(** * Off-screen triangle renderer: model of [open-gl-triangle-to-file.c]

    The program is one C translation unit: two helpers ([save_ppm],
    [check_shader_compile]) and [main].  Everything it does is a call into
    EGL, OpenGL or the C library, so the model is a small state-and-exit
    monad over

    - the file system (a finite map from paths to the bytes of each file),
    - the chronological log of every library call and console line,

    and the answers of the outside world (driver, allocator, file system)
    are read from a [World] record.  A C [int] is a [Z] with its 32-bit
    wrap-around written out; a byte buffer is a [list byte]; reading
    outside a buffer is undefined behaviour and is a separate outcome. *)

From Stdlib Require Import ZArith List String Ascii Strings.Byte Lia DecimalString.
From Stdlib Require Import DecimalPos DecimalZ.
From stdpp Require Import base option list gmap strings.

Local Open Scope Z_scope.

(** * The model *)

(** ** C integers *)

Module CInt.

(** Two's-complement reduction to a 32-bit [int].  ISO C leaves signed
    overflow undefined; the model follows the wrap-around of the usual
    targets, and the theorems about sizes assume that nothing
    overflows. *)
Definition wrap (z : Z) : Z := (z + 2 ^ 31) mod 2 ^ 32 - 2 ^ 31.

Definition mul (a b : Z) : Z := wrap (a * b).
Definition sub (a b : Z) : Z := wrap (a - b).

Definition INT_MAX : Z := 2 ^ 31 - 1.

(** Conversion of an [int] to [size_t] (64 bits). *)
Definition to_size_t (z : Z) : Z := z mod 2 ^ 64.

(** [%d] of printf. *)
Definition decimal (z : Z) : string := NilZero.string_of_int (Z.to_int z).

End CInt.

(** ** Constants of the EGL and OpenGL headers

    The headers are not part of the repository; the values are the ones
    of the Khronos registry. *)

Module Hdr.

Definition EGL_DEFAULT_DISPLAY : Z := 0.
Definition EGL_NO_DISPLAY : Z := 0.
Definition EGL_NO_CONTEXT : Z := 0.
Definition EGL_NO_SURFACE : Z := 0.
Definition EGL_SURFACE_TYPE : Z := 0x3033.
Definition EGL_PBUFFER_BIT : Z := 0x0001.
Definition EGL_BLUE_SIZE : Z := 0x3022.
Definition EGL_GREEN_SIZE : Z := 0x3023.
Definition EGL_RED_SIZE : Z := 0x3024.
Definition EGL_DEPTH_SIZE : Z := 0x3025.
Definition EGL_RENDERABLE_TYPE : Z := 0x3040.
Definition EGL_OPENGL_BIT : Z := 0x0008.
Definition EGL_NONE : Z := 0x3038.
Definition EGL_WIDTH : Z := 0x3057.
Definition EGL_HEIGHT : Z := 0x3056.
Definition EGL_OPENGL_API : Z := 0x30A2.

Definition GL_FRAMEBUFFER : Z := 0x8D40.
Definition GL_FRAMEBUFFER_COMPLETE : Z := 0x8CD5.
Definition GL_COLOR_ATTACHMENT0 : Z := 0x8CE0.
Definition GL_TEXTURE_2D : Z := 0x0DE1.
Definition GL_TEXTURE_MIN_FILTER : Z := 0x2801.
Definition GL_TEXTURE_MAG_FILTER : Z := 0x2800.
Definition GL_LINEAR : Z := 0x2601.
Definition GL_RGB : Z := 0x1907.
Definition GL_UNSIGNED_BYTE : Z := 0x1401.
Definition GL_VERTEX_SHADER : Z := 0x8B31.
Definition GL_FRAGMENT_SHADER : Z := 0x8B30.
Definition GL_COMPILE_STATUS : Z := 0x8B81.
Definition GL_COLOR_BUFFER_BIT : Z := 0x4000.
Definition GL_TRIANGLES : Z := 0x0004.

End Hdr.
Import Hdr.

(** A [GLfloat] is kept as its IEEE-754 binary32 bit pattern. *)
Definition f_0_0 : Z := 0x00000000.
Definition f_0_5 : Z := 0x3F000000.
Definition f_m0_5 : Z := 0xBF000000.
Definition f_1_0 : Z := 0x3F800000.

(** ** Text *)

Definition nl : string := String "010"%char EmptyString.

Definition bytes_of (s : string) : list byte := list_byte_of_string s.

(** ** Library calls and console lines, as they appear in the log *)

Inductive Event : Type :=
  | EglGetDisplay (native : Z)
  | EglInitialize (dpy : Z)
  | EglChooseConfig (dpy : Z) (attribs : list Z) (config_size : Z)
  | EglBindAPI (api : Z)
  | EglCreateContext (dpy config share : Z)
  | EglCreatePbufferSurface (dpy config : Z) (attribs : list Z)
  | EglMakeCurrent (dpy draw read ctx : Z)
  | EglDestroySurface (dpy surface : Z)
  | EglDestroyContext (dpy ctx : Z)
  | EglTerminate (dpy : Z)
  | GlGenFramebuffers (n : Z)
  | GlBindFramebuffer (target fbo : Z)
  | GlGenTextures (n : Z)
  | GlBindTexture (target texture : Z)
  | GlTexImage2D (target level internalformat width height border format type : Z)
  | GlTexParameteri (target pname param : Z)
  | GlFramebufferTexture2D (target attachment textarget texture level : Z)
  | GlCheckFramebufferStatus (target : Z)
  | GlCreateShader (kind : Z)
  | GlShaderSource (shader : Z) (source : string)
  | GlCompileShader (shader : Z)
  | GlGetShaderiv (shader pname : Z)
  | GlGetShaderInfoLog (shader bufSize : Z)
  | GlCreateProgram
  | GlAttachShader (program shader : Z)
  | GlLinkProgram (program : Z)
  | GlDeleteShader (shader : Z)
  | GlUseProgram (program : Z)
  | GlGetUniformLocation (program : Z) (name : string)
  | GlUniform4fv (location count : Z) (value : list Z)
  | GlViewport (x y width height : Z)
  | GlClearColor (r g b a : Z)
  | GlClear (mask : Z)
  | GlGenVertexArrays (n : Z)
  | GlBindVertexArray (vao : Z)
  | GlDrawArrays (mode first count : Z)
  | GlReadPixels (x y width height format type : Z)
  | GlDeleteVertexArrays (n vao : Z)
  | GlDeleteProgram (program : Z)
  | GlDeleteFramebuffers (n fbo : Z)
  | GlDeleteTextures (n texture : Z)
  | Malloc (size : Z)
  | Free
  | Fopen (path mode : string)
  | Fprintf (path text : string)
  | Fwrite (path : string) (data : list byte)
  | Fclose (path : string)
  | Stdout (text : string)
  | Stderr (text : string).

(** ** The outside world

    One field per call whose result the program receives.  A field is the
    value the call returns (or stores through its pointer argument) in
    the run at hand. *)

Record World : Type := mkWorld {
  egl_get_display : Z;              (* EGLDisplay, a pointer *)
  egl_initialize : Z;               (* EGLBoolean *)
  egl_choose_config : Z;            (* EGLBoolean *)
  egl_config : Z;                   (* what is left in [config] *)
  egl_num_configs : Z;              (* what is stored in [numConfigs] *)
  egl_create_context : Z;           (* EGLContext *)
  egl_create_pbuffer_surface : Z;   (* EGLSurface *)
  egl_make_current : Z;             (* EGLBoolean *)
  gl_gen_framebuffer : Z;
  gl_gen_texture : Z;
  gl_check_framebuffer_status : Z;  (* GLenum *)
  gl_create_shader : Z -> Z;        (* stage kind -> shader name *)
  gl_compile_status : Z -> Z;       (* shader name -> GL_COMPILE_STATUS *)
  gl_shader_info_log : Z -> string; (* shader name -> the driver's log *)
  gl_create_program : Z;
  gl_link_status : Z;               (* GL_LINK_STATUS of the program after
                                       glLinkProgram; the program never
                                       asks for it *)
  gl_get_uniform_location : Z;      (* GLint, -1 when not found *)
  gl_gen_vertex_array : Z;
  malloc_bytes : nat -> byte;       (* byte at each offset of a fresh,
                                       uninitialised block *)
  gl_read_pixels : nat -> byte;     (* byte at each offset of the host
                                       buffer once glReadPixels is back *)
  fopen_wb : string -> bool         (* does fopen(path, "wb") succeed *)
}.

(** ** Program state and the monad *)

Record State : Type := mkState {
  files : gmap string (list byte);
  log : list Event
}.

(** A statement either falls through with a value, or executes a
    [return] of [main], or runs into undefined behaviour. *)
Inductive Step (A : Type) : Type :=
  | Next (a : A) (s : State)
  | Return (code : Z) (s : State)
  | Undefined.
Arguments Next {A} a s.
Arguments Return {A} code s.
Arguments Undefined {A}.

Definition Run (A : Type) : Type := State -> Step A.

Definition ret {A} (a : A) : Run A := fun s => Next a s.

Definition bind {A B} (c : Run A) (k : A -> Run B) : Run B :=
  fun s =>
    match c s with
    | Next a s' => k a s'
    | Return code s' => Return code s'
    | Undefined => Undefined
    end.

Notation "x <- c ;; k" := (bind c (fun x => k))
  (at level 100, c at next level, right associativity).
Notation "c ;; k" := (bind c (fun _ => k))
  (at level 100, right associativity).

(** [return code;] inside [main]. *)
Definition return_ {A} (code : Z) : Run A := fun s => Return code s.

Definition undefined {A} : Run A := fun _ => Undefined.

Definition emit (e : Event) : Run unit :=
  fun s => Next tt (mkState (files s) (log s ++ [e])).

Definition when (b : bool) (c : Run unit) : Run unit :=
  if b then c else ret tt.

(** ** The C library *)

Definition printf (text : string) : Run unit := emit (Stdout text).
Definition fprintf_stderr (text : string) : Run unit := emit (Stderr text).

(** A [FILE *] is the path of the stream it was opened on, [None] for
    the null pointer.  Opening for writing truncates or creates the
    file. *)
Definition fopen (w : World) (path mode : string) : Run (option string) :=
  emit (Fopen path mode) ;;
  if fopen_wb w path
  then fun s => Next (Some path) (mkState (<[path := []]> (files s)) (log s))
  else ret None.

(** Output to a stream goes to the end of its file.  The program never
    looks at the result of [fprintf], [fwrite] or [fclose]; the model
    covers the runs in which an opened stream takes every byte. *)
Definition append_file (f : string) (data : list byte) : Run unit :=
  fun s => Next tt (mkState (alter (fun old => old ++ data) f (files s)) (log s)).

Definition fprintf (f : string) (text : string) : Run unit :=
  emit (Fprintf f text) ;; append_file f (bytes_of text).

(** [buffer_read buf off n] is what [fwrite] reads through a pointer
    [&buf[off]] for [n] bytes; outside the buffer there is nothing to
    read. *)
Definition buffer_read (buf : list byte) (off n : Z) : option (list byte) :=
  if (0 <=? off) && (off + n <=? Z.of_nat (length buf))
  then Some (take (Z.to_nat n) (drop (Z.to_nat off) buf))
  else None.

(** [fwrite(&buf[off], 1, n, f)]. *)
Definition fwrite (buf : list byte) (off n : Z) (f : string) : Run unit :=
  match buffer_read buf off n with
  | Some data => emit (Fwrite f data) ;; append_file f data
  | None => undefined
  end.

Definition fclose (f : string) : Run unit := emit (Fclose f).

(** A block of [n] bytes whose values are given offset by offset. *)
Definition block (content : nat -> byte) (n : nat) : list byte :=
  map content (seq 0 n).

(** ** The program *)

Definition WIDTH : Z := 640.
Definition HEIGHT : Z := 480.

Definition line (s : string) : string := s +:+ nl.

Definition vertex_shader_text : string :=
  line "#version 130" +:+
  line "uniform vec4 u_Vertices[3];" +:+
  line "void main()" +:+
  line "{" +:+
  line "    // Positions now come from a uniform array" +:+
  line "    gl_Position = u_Vertices[gl_VertexID];" +:+
  line "}".

Definition fragment_shader_text : string :=
  line "#version 130" +:+
  line "out vec4 FragColor;" +:+
  line "void main()" +:+
  line "{" +:+
  line "    // Hardcoded color" +:+
  line "    FragColor = vec4(0.0, 1.0, 0.0, 1.0);" +:+
  line "}".

Section Program.

Variable w : World.

(** *** EGL *)

Definition eglGetDisplay (native : Z) : Run Z :=
  emit (EglGetDisplay native) ;; ret (egl_get_display w).

Definition eglInitialize (dpy : Z) : Run Z :=
  emit (EglInitialize dpy) ;; ret (egl_initialize w).
Lemma upload_url_is_granted_to_valid_requests_only_witness :
  let w := Example.world "active" [] in
  let result :=
    generate_presigned_url.handle_upload_url
      generate_presigned_url.default_config Example.signer Sample.env
      Example.upload "u-alice" w in
  uploadable generate_presigned_url.default_config Sample.env Example.upload
             "u-alice" w "essay.pdf" "application/pdf" 4096
  /\ statusCode (fst result) = 200
  /\ body_field "s3Key" (fst result)
     = Some (JStr "users/u-alice/files/id-0")
  /\ map FileItem.status (files (snd result)) = ["active"; "pending"].
Proof.
  intros w result.
  pose proof sample_uploadable as Hup.
  split; [exact Hup|].
  destruct (upload_url_is_granted_to_valid_requests_only
              generate_presigned_url.default_config Example.signer Sample.env
              Example.upload "u-alice" w) as [Hok _].
  destruct (Hok "essay.pdf" "application/pdf" 4096 Hup)
    as (Hcode & _ & Hkey & (fields & Hfiles & _) & _).
  fold result in Hcode, Hkey, Hfiles.
  split; [exact Hcode|].
  split; [exact Hkey|].
  rewrite Hfiles; reflexivity.
Defined.

Lemma pending_upload_is_not_served_witness :
  let w := Example.world "active" [] in
  let w1 :=
    snd (generate_presigned_url.handle_upload_url
           generate_presigned_url.default_config Example.signer Sample.env
           Example.upload "u-alice" w) in
  generate_presigned_url.handle_download_url
    generate_presigned_url.default_config Example.signer Sample.env
    (Some "id-0") "u-alice" w1
  = (create_response 400
       (error_body "Bad Request" "File is not available (status: pending)"),
     w1).
Proof.
  intros w w1.
  destruct (pending_upload_is_not_served
              generate_presigned_url.default_config Example.signer Sample.env
              Example.upload "u-alice" w "essay.pdf" "application/pdf" 4096)
    as [Hdown _]; [exact sample_uploadable | reflexivity | reflexivity |].
  apply Hdown.
Defined.


Lemma submit_writes_a_submission_of_the_caller_witness :
  let w := Sample.world "active" [] [] in
  let result :=
    submit_assignment.handle_submit_assignment
      Sample.env
      (submit_assignment.mkSubmitEvent
         (Some "a-essay")
         (Some (submit_request "f-report" None)))
      "u-alice" "alice@campus.edu" "Alice" w in
  statusCode (fst result) = 201
  /\ List.length (submissions (snd result)) = 1%nat
  /\ Forall (submitted_by "u-alice" (Some "a-essay") w)
            (submissions (snd result)).
Proof.
  intros w result.
  split; [reflexivity|]; split; [reflexivity|].
  destruct (submit_writes_a_submission_of_the_caller
              Sample.env
              (submit_assignment.mkSubmitEvent
                 (Some "a-essay")
                 (Some (submit_request "f-report" None)))
              "u-alice" "alice@campus.edu" "Alice" w (snd result)
              (fst result))
    as (_ & _ & _ & Hin); [apply surjective_pairing|].
  apply Forall_forall; intros s Hs.
  destruct (Hin s Hs) as [[] | Hnew]; exact Hnew.
Defined.

Lemma submissions_change_by_submit_or_by_the_instructor_witness :
  let w := Sample.world "active" [] [Sample.graded_essay] in
  let carol :=
    mkClaims "u-carol" "carol@campus.edu" (Some "Carol")
             (Some "instructors") in
  let e :=
    submit_assignment.mkEvent
      carol "PUT" "/assignments/a-essay/submissions/sub-1/grade"
      (Some "a-essay") (Some "sub-1")
      (submit_assignment.mkListQuery None (mkPageQuery None None))
      (Some (JsonText (JObj [("grade", JNum 80);
                             ("feedback", JStr "better")]))) in
  let result := submit_assignment.lambda_handler Sample.grading_env e w in
  statusCode (fst result) = 200
  /\ files (snd result) = files w
  /\ Forall (fun s =>
               In s (submissions w)
               \/ submitted_by "u-carol" (Some "a-essay") w s
               \/ graded_by "u-carol" "instructors" "Carol" (Some "a-essay")
                            w s)
            (submissions (snd result)).
Proof.
  intros w carol e result.
  split; [reflexivity|].
  destruct (submissions_change_by_submit_or_by_the_instructor
              Sample.grading_env e w (snd result) (fst result))
    as (Hfiles & _ & _ & _ & Hin); [apply surjective_pairing|].
  split; [exact Hfiles|].
  apply Forall_forall; intros s Hs; exact (Hin s Hs).
Defined.

Lemma statistics_cover_the_whole_assignment_witness :
  let w := Sample.world "active" [] [Sample.graded_essay] in
  let result :=
    submit_assignment.handle_list_submissions
      Sample.env (Some "a-essay")
      (submit_assignment.mkListQuery (Some "submitted")
                                     (mkPageQuery None None))
      "u-carol" "instructor" w in
  body_field "submissions" (fst result) = Some (JArr [])
  /\ exists on_time late graded pending : nat,
       body_field "statistics" (fst result)
       = Some (JObj [("totalSubmissions", JNum 1);
                     ("onTime", JNum (Z.of_nat on_time));
                     ("late", JNum (Z.of_nat late));
                     ("graded", JNum (Z.of_nat graded));
                     ("pending", JNum (Z.of_nat pending))])
       /\ (on_time + late = 1)%nat.
Proof.
  intros w result.
  split; [reflexivity|].
  destruct (statistics_cover_the_whole_assignment
              Sample.env "a-essay"
              (submit_assignment.mkListQuery (Some "submitted")
                                             (mkPageQuery None None))
              "u-carol" "instructor" w (snd result) (fst result))
    as (on_time & late & graded & pending & Hstat & Hsum & _);
    [apply surjective_pairing | reflexivity|].
  exists on_time, late, graded, pending; split; [exact Hstat | exact Hsum].
Defined.

Lemma accepted_submission_is_in_my_submissions_witness :
  let w := Sample.world "active" [] Sample.other_submissions in
  let w' :=
    snd (submit_assignment.handle_submit_assignment
           Sample.env
           (submit_assignment.mkSubmitEvent
              (Some "a-essay") (Some (submit_request "f-report" None)))
           "u-alice" "alice@campus.edu" "Alice" w) in
  body_field "total"
             (fst (submit_assignment.handle_get_my_submissions
                     (Some "a-essay") "u-alice" w'))
  = Some (JNum 1).
Proof.
  intros w w'.
  destruct (accepted_submission_is_in_my_submissions
              Sample.env "a-essay" "u-alice" "alice@campus.edu" "Alice"
              "f-report" None w Sample.essay (Sample.report "active")
              Submission.submissionId eq_refl
              (sample_submittable Sample.other_submissions) eq_refl eq_refl)
    as (entries & Hlist & _).
  exact (f_equal (fun x => body_field "total" (fst x)) Hlist).
Defined.
(** C10.  A call of [update_entities] that never returns.  In
    [stuck_state] (two entities, 86432 bytes free, a full thought buffer)
    the inactive entity of slot 0 is woken by its neighbour: its new state
    vector is granted, which uses up the arena, and broadcasting it
    releases the oldest thought; [kfree] then starts a collection, which
    selects the entity of slot 1 for sacrifice and, releasing its state
    buffer, starts the collection again, without end.  Whatever the fuel,
    the call does not return: no age of slot 1 is incremented. *)
Theorem update_entities_never_returns (fuel : nat) (addr : Z) :
  update_entities fuel (perform_emergent_garbage_collection fuel) addr
    stuck_state = OutOfFuel.
Proof.
  unfold update_entities. unfold bind at 1, get at 1. cbv zeta.
  apply bind_stuck.
  change (Z.to_nat (active_entity_count stuck_state)) with 2%nat.
  cbn [evaluate_entities]. unfold bind at 1, get at 1.
  change (Z.of_nat 0 <? active_entity_count stuck_state) with true.
  cbv iota. apply bind_stuck. apply stuck_evaluate.
Qed.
══════
:: PROBLEM TO SOLVE ::
With the line holding "then fun s =>" as the first and the line holding "looks at the" as the last, please transcribe exactly the lines of the material above in that range and nothing else.

:: RESULT ::
  then fun s => Next (Some path) (mkState (<[path := []]> (files s)) (log s))
  else ret None.

(** Output to a stream goes to the end of its file.  The program never
    looks at the result of [fprintf], [fwrite] or [fclose]; the model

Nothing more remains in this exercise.